There. Are you happy now?
It is a cool morning for late spring. Sirine stands near the grill as it heats up. One by one the lonely students filter into the café. There are birds arguing in the trees over the window, above the kitchen sink. Victor, an official sous chef, is chopping onions and garlic; Cristobal is now a line cook, and a kid from Senegal named Percy is the new cleaning person.
It is almost two years since Han has left and he has started to recede from Sirine’s dreams. They weren’t even together that long, she tells herself, a matter of months. But she still sometimes looks for him, unconsciously scanning the crowds.
On this morning, however, she is remembering a dream she had that she could breathe underwater. She recalls the pulse of ocean currents in her head, her arms soaring, a dizzy happiness in her chest. Now the dawn is saffron-colored in the windows and the café is glowing.
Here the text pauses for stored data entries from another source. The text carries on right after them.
Lemma lookups_extend m m' : lookups m m' -> wom_wf m -> wom_wf m' /\ extends m m'.
Proof.
  induction 1 as [m|m evaluate id r m' m'' Hcall Hp _ IH]; intros Hwf; [split; [exact Hwf|apply extends_refl]|].
  destruct (process_spec m evaluate id r m' Hwf Hcall Hp) as (Hwf' & Hext & _). destruct (IH Hwf') as [Hwf'' Hext'].
  split; [exact Hwf''|]. now apply (extends_trans m m').
Qed.

(** *** The columns *)

Lemma fill_column_spec j entries : forall column,
  NoDup (map fst entries) ->
  Forall (fun e => 0 <= fst e /\ (Z.to_nat (fst e) < length column)%nat /\ exists v, snd e !! j = Some v) entries ->
  exists column', fill_column (T:=T) j entries column = Some column' /\
    (forall i vals v, In (i, vals) entries -> vals !! j = Some v -> column' !! Z.to_nat i = Some (default f_zero v)) /\
    (forall i, 0 <= i -> ~ In i (map fst entries) -> column' !! Z.to_nat i = column !! Z.to_nat i).
Proof.
  induction entries as [|[row vals] entries IH]; intros column Hnd Hall; cbn [fill_column].
  - exists column. split; [reflexivity|]. split; [now intros i vals v|reflexivity].
  - inversion Hall as [|? ? (Hrow & Hlt & v & Hv) Hall']; subst. cbn [fst snd map] in *. apply NoDup_cons in Hnd as [Hnin Hnd]. rewrite Hv.
    cbn [mbind option_bind]. rewrite (proj2 (Nat.ltb_lt _ _) Hlt). cbn [assert_that mbind option_bind].
    destruct (IH (<[Z.to_nat row := default f_zero v]> column)) as (column' & Hf & Hin & Hout); [exact Hnd|now rewrite length_insert|].
    exists column'. split; [exact Hf|]. split.
    + intros i vals' v' [[= <- <-]|Hi] Hv'; [|now apply (Hin i vals')]. rewrite Hout; [|exact Hrow|now rewrite <- list_elem_of_In].
      rewrite list_lookup_insert_eq by exact Hlt. congruence.
    + intros i Hi Hni. rewrite Hout; [|exact Hi|intros Hin0; apply Hni; now right]. apply list_lookup_insert_ne. intros E. apply Hni. left. lia.
Qed.

(** The finished column has every visible value in its row. *)
Lemma witness_column_spec m j p : wom_wf m -> value_polys m !! j = Some p ->
  exists col, witness_column fd m j p = Some col /\
    forall i w, 0 <= i < degree m -> visible m i !! j = Some (Some w) -> col !! Z.to_nat i = Some w.
Proof.
  intros Hwf Hp. pose proof (wf_external m Hwf) as Hext. unfold externals_full in Hext. rewrite Forall_lookup in Hext.
  destruct (Hext j p Hp) as (ev & Hev & Hlen). unfold witness_column. rewrite Hev. cbn [mbind option_bind].
  assert (Hx : forall i, map (external_at i) (value_polys m) !! j = Some (external_at i p)) by (intros i; rewrite list_lookup_fmap, Hp; reflexivity).
  assert (Hvis : forall i w, visible m i !! j = Some (Some w) -> external_at i p = Some w \/
    (external_at i p = None /\ exists vals, wom_data m !! i = Some vals /\ vals !! j = Some (Some w))).
  { intros i w. unfold visible, stored_value. destruct (wom_data m !! i) as [vals|].
    - rewrite lookup_zip_with, Hx. destruct (vals !! j) as [o|] eqn:Eo; [|discriminate]. cbn [mbind option_bind].
      destruct (external_at i p); intros [= ->]; [now left|right; eauto].
    - rewrite Hx. intros [= ->]. now left. }
  destruct ev as [v|].
  - eexists. split; [reflexivity|]. intros i w Hi Hw. destruct (Hvis i w Hw) as [He|[He _]]; unfold external_at in He; rewrite Hev in He.
    + unfold resize. rewrite take_ge by lia. now apply lookup_app_l_Some.
    + apply lookup_ge_None in He. lia.
  - destruct (fill_column_spec j (map_to_list (wom_data m)) (repeat f_zero (Z.to_nat (degree m)))) as (col & Hcol & Hin & _).
    + apply NoDup_fst_map_to_list.
    + apply Forall_lookup. intros k [i vals] Hk. apply list_elem_of_lookup_2, elem_of_map_to_list in Hk. cbn [fst snd].
      destruct (wf_rows m Hwf i vals Hk) as [Hl Hi]. rewrite repeat_length. split; [lia|]. split; [lia|].
      apply lookup_lt_is_Some_2. rewrite Hl. now apply lookup_lt_Some in Hp.
    + exists col. split; [exact Hcol|]. intros i w Hi Hw. destruct (Hvis i w Hw) as [He|(_ & vals & Hd & Hj)].
      * unfold external_at in He. rewrite Hev in He. discriminate.
      * apply (Hin i vals (Some w)); [|exact Hj]. apply list_elem_of_In, elem_of_map_to_list. exact Hd.
Qed.

End Memory.

(** ** Construction *)

Section Construction.
Context {T : Type} `{FL : FieldLaws T}.
Variable fd : FixedData T.

Lemma keys_eqb_eq (a : list T) : forall b, keys_eqb a b = true -> a = b.
Proof.
  induction a as [|x a IH]; intros [|y b]; cbn; try discriminate; [easy|]. intros [Hx Hab]%andb_prop.
  apply f_eqb_eq in Hx as ->. now rewrite (IH b Hab).
Qed.

(** An indexed key is the content of the key columns in its row. *)
Lemma index_keys_spec key_polys deg rows : forall acc keys, index_keys fd key_polys deg rows acc = Some (Some keys) ->
  forall key i, key_get key keys = Some i -> key_get key acc = Some i \/
    exists row, In row rows /\ i = Z.of_nat row /\ row_key fd key_polys deg i = Some key.
Proof.
  induction rows as [|row rows IH]; intros acc keys; cbn [index_keys]; [intros [= <-]; auto|].
  intros (key0 & Hkey & Hrest)%bind_inv key i Hi. destruct (key_get key0 acc); [discriminate|].
  destruct (IH _ _ Hrest key i Hi) as [Hacc|(row' & Hin & -> & Hr)]; [|right; exists row'; split; [now right|easy]].
  cbn [key_get] in Hacc. destruct (keys_eqb key key0) eqn:E; [|now left]. right. exists row. split; [now left|].
  apply keys_eqb_eq in E as ->. now injection Hacc as <-.
Qed.

(** Equal right-hand sides name the same columns. *)
Lemma exprs_eqb_simple (a : list (AlgebraicExpression T)) : forall b refs, exprs_eqb a b = true -> mapM try_to_simple_poly a = Some refs ->
  exists refs', mapM try_to_simple_poly b = Some refs' /\ map ref_poly_id refs' = map ref_poly_id refs.
Proof.
  induction a as [|x a IH]; intros [|y b] refs; cbn [exprs_eqb mapM]; try discriminate; [intros _ [= <-]; now exists []|].
  intros [Hxy Hab]%andb_prop (p & Hp & (refs0 & Hrefs & [= <-])%bind_inv)%bind_inv. destruct (IH b refs0 Hab Hrefs) as (refs' & -> & Hm).
  destruct x as [r|?|?|?|?|?]; try discriminate. cbn [try_to_simple_poly] in Hp. destruct (ref_next r) eqn:En; [discriminate|]. injection Hp as <-.
  destruct y as [s|?|?|?|?|?]; try discriminate. cbn [expr_eqb] in Hxy. apply bool_decide_eq_true in Hxy. injection Hxy as Hid Hnext.
  cbn [try_to_simple_poly]. rewrite <- Hnext, En. exists (s :: refs'). split; [reflexivity|]. cbn. now rewrite Hm, Hid.
Qed.

Definition key_polys_of (refs : list AlgebraicReference) : list PolyID := List.filter is_constant_poly (map ref_poly_id refs).

(** What [try_new] accepts and builds. *)
Lemma try_new_spec parts m : try_new fd parts = Some (Some m) ->
  degree m = degree_max parts /\ wom_connections m = connections parts /\ wom_data m = ∅ /\
  (forall id c, connections parts !! id = Some c -> exists refs, mapM try_to_simple_poly (expressions (right c)) = Some refs /\
    value_polys m = List.filter (fun q => negb (is_constant_poly q)) (map ref_poly_id refs) /\
    forall key i, key_get key (key_to_index m) = Some i -> 0 <= i < degree m /\ row_key fd (key_polys_of refs) (degree m) i = Some key).
Proof.
  unfold try_new. destruct (identities_empty parts); [|discriminate]. cbn [negb].
  destruct (map snd (map_to_list (connections parts))) as [|first conns] eqn:Ec; [discriminate|].
  destruct (negb (forallb is_lookup _)); [discriminate|]. destruct (existsb _ _); [discriminate|].
  destruct (forallb (fun i => exprs_eqb _ _) (first :: conns)) eqn:Eall; [|discriminate]. cbn [negb].
  destruct (mapM try_to_simple_poly (expressions (right first))) as [refs|] eqn:Erefs; [|discriminate].
  destruct (assert_that _); [|discriminate]. cbn [mbind option_bind]. intros (r & Hr & Hm)%bind_inv. destruct r as [keys|]; [|discriminate].
  injection Hm as <-. cbn [degree wom_connections wom_data value_polys key_to_index]. repeat (split; [reflexivity|]). intros id c Hc.
  assert (Hin : In c (first :: conns)).
  { rewrite <- Ec. apply in_map_iff. exists (id, c). split; [reflexivity|]. now apply list_elem_of_In, elem_of_map_to_list. }
  rewrite forallb_forall in Eall. destruct (exprs_eqb_simple _ _ _ (Eall c Hin) Erefs) as (refs' & Hrefs' & Hids).
  exists refs'. unfold key_polys_of. rewrite Hids. split; [exact Hrefs'|]. split; [reflexivity|]. intros key i Hi.
  destruct (index_keys_spec _ _ _ _ _ Hr key i Hi) as [Hacc|(row & Hrow & -> & Hk)]; [discriminate|]. apply in_seq in Hrow. split; [lia|exact Hk].
Qed.

Lemma try_new_wf parts m : try_new fd parts = Some (Some m) ->
  (forall id c, connections parts !! id = Some c -> length (expressions (left c)) = length (expressions (right c))) ->
  externals_full fd (degree_max parts) (value_polys m) -> wom_wf fd m.
Proof.
  intros Hnew Hlen Hext. destruct (try_new_spec parts m Hnew) as (Hdeg & Hconn & Hdata & Hspec). split.
  - now rewrite Hdeg.
  - intros i vals. rewrite Hdata, lookup_empty. discriminate.
  - intros key i Hi. unfold try_new in Hnew. destruct (map_to_list (connections parts)) as [|[id c] l] eqn:El;
      [destruct (negb (identities_empty parts)); discriminate|].
    assert (Hc : connections parts !! id = Some c) by (apply elem_of_map_to_list; rewrite El; left).
    destruct (Hspec id c Hc) as (refs & _ & _ & Hk). now apply (Hk key).
  - rewrite Hconn. intros id c Hc. split; [now apply (Hlen id)|]. destruct (Hspec id c Hc) as (refs & Hrefs & Hv & _). now exists refs.
Qed.

End Construction.

(** ** Properties *)

(** The cell of a right-hand column in a row of the finished table. *)
Definition table_cell {T} (fd : FixedData T) (cols : list (PolyID * list T)) (deg : Z) (p : PolyID) (row : Z) : option T :=
  if is_constant_poly p then c ← fixed_values fd p deg; c !! Z.to_nat row
  else c ← snd <$> List.find (fun pc => bool_decide (fst pc = p)) cols; c !! Z.to_nat row.

Section Properties.
Context {K T : Type} `{OL : OrdLaws K} `{FL : FieldLaws T} `{Display K} `{Display T}.
Variable fd : FixedData T.
Variable show_key : list T -> string.

(** All columns, by their polynomials. *)
Lemma take_witness_spec (m : WriteOnceMemory T) : wom_wf fd m -> NoDup (value_polys m) ->
  exists cols, take_witness_col_values fd m = Some cols /\
    forall i j p w, 0 <= i < degree m -> value_polys m !! j = Some p -> is_constant_poly p = false ->
      visible fd m i !! j = Some (Some w) -> table_cell fd cols (degree m) p i = Some w.
Proof.
  intros Hwf Hnd. unfold take_witness_col_values. set (body := fun ip : nat * PolyID => c ← witness_column fd m (fst ip) (snd ip); Some (snd ip, c)).
  assert (Hgen : forall polys k, (forall j p, polys !! j = Some p -> value_polys m !! (k + j)%nat = Some p) -> NoDup polys ->
    exists cols, mapM body (combine (seq k (length polys)) polys) = Some cols /\
      forall j p, polys !! j = Some p -> exists col, witness_column fd m (k + j) p = Some col /\
        List.find (fun pc => bool_decide (fst pc = p)) cols = Some (p, col)).
  { induction polys as [|p polys IH]; intros k Hp Hndp; [exists []; split; [reflexivity|]; intros j p; now rewrite lookup_nil|].
    apply NoDup_cons in Hndp as [Hnin Hndp]. destruct (witness_column_spec fd m k p Hwf) as (col & Hcol & _).
    { rewrite <- (Nat.add_0_r k). now apply Hp. }
    destruct (IH (S k)) as (cols & Hcols & Hfind); [intros j q Hq; rewrite Nat.add_succ_comm; now apply Hp|exact Hndp|].
    exists ((p, col) :: cols). split.
    - assert (Hb : body (k, p) = Some (p, col)) by (unfold body; cbn [fst snd]; rewrite Hcol; reflexivity).
      cbn [length seq combine mapM]. rewrite Hb. cbn [mbind option_bind]. rewrite Hcols. reflexivity.
    - intros [|j] q; cbn [lookup list_lookup]; intros Hq.
      + injection Hq as <-. exists col. rewrite Nat.add_0_r. split; [exact Hcol|]. cbn [List.find fst]. now rewrite bool_decide_true.
      + destruct (Hfind j q Hq) as (col' & Hc' & Hf'). exists col'. rewrite <- Nat.add_succ_comm. split; [exact Hc'|].
        cbn [List.find fst]. rewrite bool_decide_false; [exact Hf'|]. intros ->. apply Hnin. now apply (list_elem_of_lookup_2 _ j). }
  destruct (Hgen (value_polys m) 0%nat) as (cols & Hcols & Hfind); [easy|exact Hnd|]. exists cols. split; [exact Hcols|].
  intros i j p w Hi Hp Hconst Hvis. destruct (Hfind j p Hp) as (col & Hcol & Hf). unfold table_cell. rewrite Hconst, Hf. cbn [fmap option_fmap option_map mbind option_bind snd].
  destruct (witness_column_spec fd m j p Hwf Hp) as (col' & Hcol' & Hcell). cbn [Nat.add] in Hcol. rewrite Hcol in Hcol'. injection Hcol' as <-.
  now apply Hcell.
Qed.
She is stirring a pot of leben yogurt, which is heated slowly, carefully, tenderly, and hopefully, layered with butter and o
nions and heady and rich as a high summer night. She cannot stop stirring because it is a fragile, temperamental sauce, given to breaking and curdling if given its way. So she must wait and stand and stir and stir and stir and look and look. And she is standing and stirring and looking out the window and then toward the dining room.
One student sits at the counter and flicks open his paper. Sirine doesn’t read the American papers, but she still turns reflexively toward the Arabic papers—especially the ones printed on the soft green and cream-colored pages. On this morning her gaze brushes over the front of the student’s newspaper, and when she sees the photo, she barely registers it. But then something makes her look again. And then, for the third time, she blinks and looks closer and it’s a photo of a man who resembles Han, but cannot be Han.
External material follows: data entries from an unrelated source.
(* ===== verification/SolverRanges.v ===== *)
(** * Range constraints and variables in the answers of the affine solver

    Every variable the solver answers about occurs in the expression, and the range constraints
    it returns, as opposed to assignments, hold without any condition on wrapping: they come from
    the transfer of constraints alone. *)

From stdpp Require Import base list option.
From Stdlib Require Import ZArith Lia.
From S2P Require Import Prelude Field RangeConstraints EvalResult AffineExpression AffineSolver PartialEvaluator.

Section Answers.
Context {K T : Type} `{OL : OrdLaws K} `{FL : FieldLaws T} `{DK : Display K} `{DT : Display T}.
Implicit Types (e : AffineExpression K T) (known : K -> option (RangeConstraint T)).
Variable Q : K -> Prop.

(** What a result says about variables with [Q], by assignments only. *)
Definition assigns_only (l : list (K * Constraint T)) : Prop :=
  Forall (fun kc => Q (fst kc) /\ exists v, snd kc = Assignment v) l.

Definition result_of (P : list (K * Constraint T) -> Prop) (r : EvalResult K T) : Prop :=
  match r with inl v => P (ev_constraints v) | inr _ => True end.

Lemma solve_one_answers v c o r : Q v -> solve_one v c o = Some r -> result_of assigns_only r.
Proof.
  intros Hv. unfold solve_one. destruct (if f_is_one c then _ else _) as [x|]; [|discriminate]. intros [= <-]. cbn.
  constructor; [|constructor]. cbn. eauto.
Qed.

Lemma solve_answers e r : keys Q e -> solve e = Some r -> result_of assigns_only r.
Proof.
  unfold keys. intros Hk. destruct e as [o|[v c] o|[|[v c] [|]] o]; cbn [solve nonzero_coefficients] in *.
  - destruct (f_is_zero o); intros [= <-]; constructor.
  - intros Hs. inversion Hk; subst. now apply (solve_one_answers v c o).
  - intros [= <-]. constructor.
  - intros Hs. inversion Hk; subst. now apply (solve_one_answers v c o).
  - intros [= <-]. constructor.
Qed.

Lemma division_answers e known r : keys Q e -> try_solve_division e known = Some (Some r) -> result_of assigns_only r.
Proof.
  unfold keys. destruct e as [|[]|[|[k1 c1] [|[k2 c2] [|]]] o]; cbn [try_solve_division nonzero_coefficients]; try discriminate.
  intros Hk. inversion Hk as [|? ? H1 Hk']; subst. inversion Hk' as [|? ? H2 _]; subst. cbn [fst snd] in *.
  destruct (negb (f_is_one c1) && negb (f_is_one c2)); [discriminate|].
  destruct (if f_is_one c1 then (f_neg o, c2, k2, k1) else (f_neg o, c1, k1, k2)) as [[[dividend divisor] quotient] remainder] eqn:E.
  assert (Q quotient /\ Q remainder) as [Hq Hr] by (revert E; destruct (f_is_one c1); intros [= <- <- <- <-]; auto). clear E.
  destruct (known remainder) as [rem_rc|]; [|discriminate]. destruct (rc_range rem_rc) as [rl ru]. destruct (f_ltb ru rl || f_leb divisor ru); [discriminate|].
  destruct (known quotient) as [quo_rc|]; [|discriminate]. destruct (rc_range quo_rc) as [ql qu]. cbv zeta.
  destruct (f_ltb qu ql || _); [discriminate|]. destruct (assert_that _); [|discriminate]. cbn [mbind option_bind].
  destruct (from_biguint (T:=T) (_ / _)) as [qv|]; [|discriminate]. cbn [mbind option_bind].
  destruct (from_biguint (T:=T) (_ mod _)) as [rv|]; [|discriminate]. cbn [mbind option_bind].
  match goal with |- context [if ?b then _ else _] => destruct b end; intros [= <-]; [exact I|]. cbn. repeat constructor; cbn; eauto.
Qed.

Lemma assign_masked_answers ts : forall st o, Forall (fun t => Q (fst (fst t))) ts -> assigns_only (ev_constraints (assignments st)) ->
  assign_masked ts st = Some o ->
  match o with inl st' => assigns_only (ev_constraints (assignments st')) | inr r => result_of assigns_only r end.
Proof.
  induction ts as [|[[i c] rc] ts IH]; intros st o Ht Hst; cbn [assign_masked]; [now intros [= <-]|].
  destruct (rc_multiple rc c) as [m|]; [|discriminate]. cbn [mbind option_bind]. destruct (negb _); [intros [= <-]; constructor|].
  destruct (assert_that _); [|discriminate]. cbn [mbind option_bind]. destruct (from_biguint (T:=T) _) as [v|]; [|discriminate]. cbn [mbind option_bind].
  inversion Ht; subst. intros Ho. eapply IH; [eassumption| |exact Ho]. cbn. apply Forall_app. split; [exact Hst|]. repeat constructor; cbn; eauto.
Qed.

Lemma partition_constrained_keys known (l : list (K * T)) : Forall (fun kc => Q (fst kc)) l ->
  Forall (fun t => Q (fst (fst t))) (fst (partition_constrained known l)).
Proof.
  induction l as [|[i c] l IH]; cbn; [constructor|]. intros Hl. inversion Hl; subst. specialize (IH ltac:(assumption)).
  destruct (partition_constrained known l) as [cs us]. destruct (known i); cbn; auto.
Qed.

Lemma through_constraints_answers e known r : keys Q e -> try_solve_through_constraints e known = Some r -> result_of assigns_only r.
Proof.
  intros Hk. unfold try_solve_through_constraints. pose proof (partition_constrained_keys known _ Hk) as Hp.
  destruct (partition_constrained known (nonzero_coefficients e)) as [cs [|u us]]; [|intros [= <-]; constructor]. cbn [fst] in Hp.
  destruct (assign_masked cs _) as [o|] eqn:E; [|discriminate]. cbn [mbind option_bind].
  apply assign_masked_answers in E; [|exact Hp|constructor]. destruct o as [st|r0]; [|intros [= <-]; exact E].
  destruct (modulus <=? _); [intros [= <-]; constructor|]. destruct (negb _); intros [= <-]; [exact I|exact E].
Qed.

Lemma transfer_key e known k c : keys Q e -> try_transfer_constraints e known = Some (Some (k, c)) -> Q k.
Proof.
  unfold keys. intros Hk. unfold try_transfer_constraints. destruct (List.filter _ (nonzero_coefficients e)) as [|first others] eqn:Ef; [discriminate|].
  pose proof (max_by_key_in (fun kc => least_constrained known (fst kc)) others first) as Hin. rewrite <- Ef in Hin.
  destruct (max_by_key _ first others) as [sf coeff]. apply List.filter_In in Hin as [Hin _].
  rewrite List.Forall_forall in Hk. specialize (Hk _ Hin). cbn in Hk.
  destruct (collect_summands _ _) as [[rest|]|]; cbn [mbind option_bind]; try discriminate.
  destruct (rest ++ _) as [|s summands]; [discriminate|]. destruct (reduce_sum s summands) as [con|]; [|discriminate]. cbn [mbind option_bind].
  destruct (if f_is_one coeff then _ else _) as [con'|]; [|discriminate]. cbn [mbind option_bind].
  destruct (known sf) as [prev|]; [|now intros [= <- _]]. destruct (rc_conjunction prev con'); [|discriminate]. cbn [mbind option_bind].
  destruct (rc_eqb _ _); [discriminate|now intros [= <- _]].
Qed.

(** A range constraint that holds in every solution. *)
Definition range_entailed known e (kc : K * Constraint T) : Prop :=
  Q (fst kc) /\ exists c, snd kc = RangeConstraintC c /\ rc_wf c /\
    forall env, known_hold known env -> aff_zero e env -> rc_allows c (env (fst kc)).

Lemma range_entailed_intro known e k c : Q k -> rc_wf c -> (forall env, known_hold known env -> aff_zero e env -> rc_allows c (env k)) ->
  range_entailed known e (k, RangeConstraintC c).
Proof. intros Hq Hw Hs. split; [exact Hq|]. exists c. auto. Qed.

Lemma transfer_both_answers e known : aff_proper e -> keys Q e -> known_wf known ->
  exists v, transfer_both e (aff_neg e) known = Some (inl v) /\ Forall (range_entailed known e) (ev_constraints v).
Proof.
  intros Hp Hk Hwf. unfold transfer_both. pose proof (aff_neg_keys Q e Hk) as Hkn.
  destruct (try_transfer_constraints_spec e known Hp Hwf) as (a & Ha & Ha'). rewrite Ha.
  destruct (try_transfer_constraints_spec _ known (aff_neg_proper e Hp) Hwf) as (b & Hb & Hb'). rewrite Hb. cbn [mbind option_bind].
  assert (Hka : forall k c, a = Some (k, c) -> Q k) by (intros k c ->; now apply (transfer_key e known k c)).
  assert (Hkb : forall k c, b = Some (k, c) -> Q k) by (intros k c ->; now apply (transfer_key (aff_neg e) known k c)).
  assert (Hbn : forall k c, b = Some (k, c) -> rc_wf c /\ forall env, known_hold known env -> aff_zero e env -> rc_allows c (env k)).
  { intros k c Hbc. destruct (Hb' k c Hbc) as [Hw Hs]. split; [exact Hw|]. intros env Hkn' Hz. apply Hs; [exact Hkn'|]. now apply aff_zero_neg. }
  clear Ha Hb Hb'.
  assert (Hj : exists l, join_transferred a b = Some l /\ Forall (fun pc => range_entailed known e (fst pc, RangeConstraintC (snd pc))) l).
  { destruct a as [[p1 c1]|], b as [[p2 c2]|]; cbn [join_transferred].
    - destruct (Ha' _ _ eq_refl) as [Hw1 Hs1], (Hbn _ _ eq_refl) as [Hw2 Hs2]. pose proof (Hka _ _ eq_refl). pose proof (Hkb _ _ eq_refl).
      destruct (k_eqb_spec p1 p2) as [<-|Hne].
      + destruct (rc_conjunction_sound c1 c2 Hw1 Hw2) as (c & -> & Hw & Hs). eexists. split; [reflexivity|]. constructor; [|constructor].
        apply range_entailed_intro; auto.
      + eexists. split; [reflexivity|]. auto using range_entailed_intro.
    - destruct (Ha' _ _ eq_refl) as [Hw1 Hs1]. pose proof (Hka _ _ eq_refl). eexists. split; [reflexivity|]. auto using range_entailed_intro.
    - destruct (Hbn _ _ eq_refl) as [Hw2 Hs2]. pose proof (Hkb _ _ eq_refl). eexists. split; [reflexivity|]. auto using range_entailed_intro.
    - eexists. split; [reflexivity|]. constructor. }
  destruct Hj as (l & -> & Hl). eexists. split; [reflexivity|]. rewrite <- List.Forall_map in Hl. destruct (map _ l); [constructor|exact Hl].
Qed.

(** An answer: an assignment or a range constraint that is entailed. *)
Definition answer_ok known e (kc : K * Constraint T) : Prop :=
  Q (fst kc) /\ forall c, snd kc = RangeConstraintC c ->
    rc_wf c /\ forall env, known_hold known env -> aff_zero e env -> rc_allows c (env (fst kc)).

Lemma assigns_only_ok known e l : assigns_only l -> Forall (answer_ok known e) l.
Proof. apply List.Forall_impl. intros [k c] [Hq [v Hv]]. split; [exact Hq|]. cbn in *. subst. discriminate. Qed.

Lemma return_unless_empty_answers known e r k : result_of assigns_only r ->
  (exists r', k = Some r' /\ result_of (Forall (answer_ok known e)) r') ->
  exists r', return_unless_empty r k = Some r' /\ result_of (Forall (answer_ok known e)) r'.
Proof.
  intros Hr Hk. destruct r as [v|err]; cbn [return_unless_empty]; [|eexists; split; [reflexivity|exact I]].
  destruct (negb _); [|exact Hk]. eexists. split; [reflexivity|]. now apply assigns_only_ok.
Qed.

Lemma return_division_answers known e o k : (forall r, o = Some r -> result_of assigns_only r) ->
  (exists r', k = Some r' /\ result_of (Forall (answer_ok known e)) r') ->
  exists r', return_division o k = Some r' /\ result_of (Forall (answer_ok known e)) r'.
Proof. destruct o as [r|]; cbn [return_division]; [|auto]. intros Ho. apply return_unless_empty_answers. now apply Ho. Qed.

Lemma solver_answers e known : aff_proper e -> keys Q e -> known_wf known ->
  exists r, solve_with_range_constraints e known = Some r /\ result_of (Forall (answer_ok known e)) r.
Proof.
  intros Hp Hk Hwf. pose proof (aff_neg_proper e Hp) as Hpn. pose proof (aff_neg_keys Q e Hk) as Hkn. unfold solve_with_range_constraints.
  destruct (solve_spec e Hp) as (value & Hs & Hv). rewrite Hs. cbn [mbind option_bind]. apply solve_answers in Hs; [|exact Hk].
  destruct value as [value|err]; [|eexists; split; [reflexivity|exact I]].
  destruct (ev_is_complete value); [eexists; split; [reflexivity|now apply assigns_only_ok]|]. subst value.
  cbn [ev_is_empty ev_incomplete ev_new ev_constraints assert_that mbind option_bind].
  destruct (try_solve_division_spec e known Hp) as (d1 & Hd1 & _). rewrite Hd1. cbn [mbind option_bind].
  apply return_division_answers; [intros r ->; now apply (division_answers e known)|].
  destruct (try_solve_division_spec _ known Hpn) as (d2 & Hd2 & _). rewrite Hd2. cbn [mbind option_bind].
  apply return_division_answers; [intros r ->; now apply (division_answers (aff_neg e) known)|].
  destruct (try_solve_through_constraints_spec e known Hp Hwf) as (r1 & Hr1 & _). rewrite Hr1. cbn [mbind option_bind].
  apply return_unless_empty_answers; [now apply (through_constraints_answers e known)|].
  destruct (try_solve_through_constraints_spec _ known Hpn Hwf) as (r2 & Hr2 & _). rewrite Hr2. cbn [mbind option_bind].
  apply return_unless_empty_answers; [now apply (through_constraints_answers (aff_neg e) known)|].
  destruct (transfer_both_answers e known Hp Hk Hwf) as (v & -> & Hv'). eexists. split; [reflexivity|]. cbn.
  eapply List.Forall_impl; [|exact Hv']. intros [k c] [Hq (c' & Hc & Hw & He)]. split; [exact Hq|]. cbn in *. subst. intros ? [= <-]. auto.
Qed.

End Answers.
“Excuse me, please,” she says to the student.
He curls the corner of the paper in to look at her, then sees that she’s looking at the photo on the opposite side.
“Can you tell me what that is?” She points.
He patiently turns the paper over and reads the short article, whispering to himself in Arabic. He shakes his head and laughs and says, “It’s a crazy story. It says this guy’s a political prisoner who broke out and then escaped from Iraq by following the migration of these animals across the border into Jordan. He says he’s on his way home—I don’t know where.”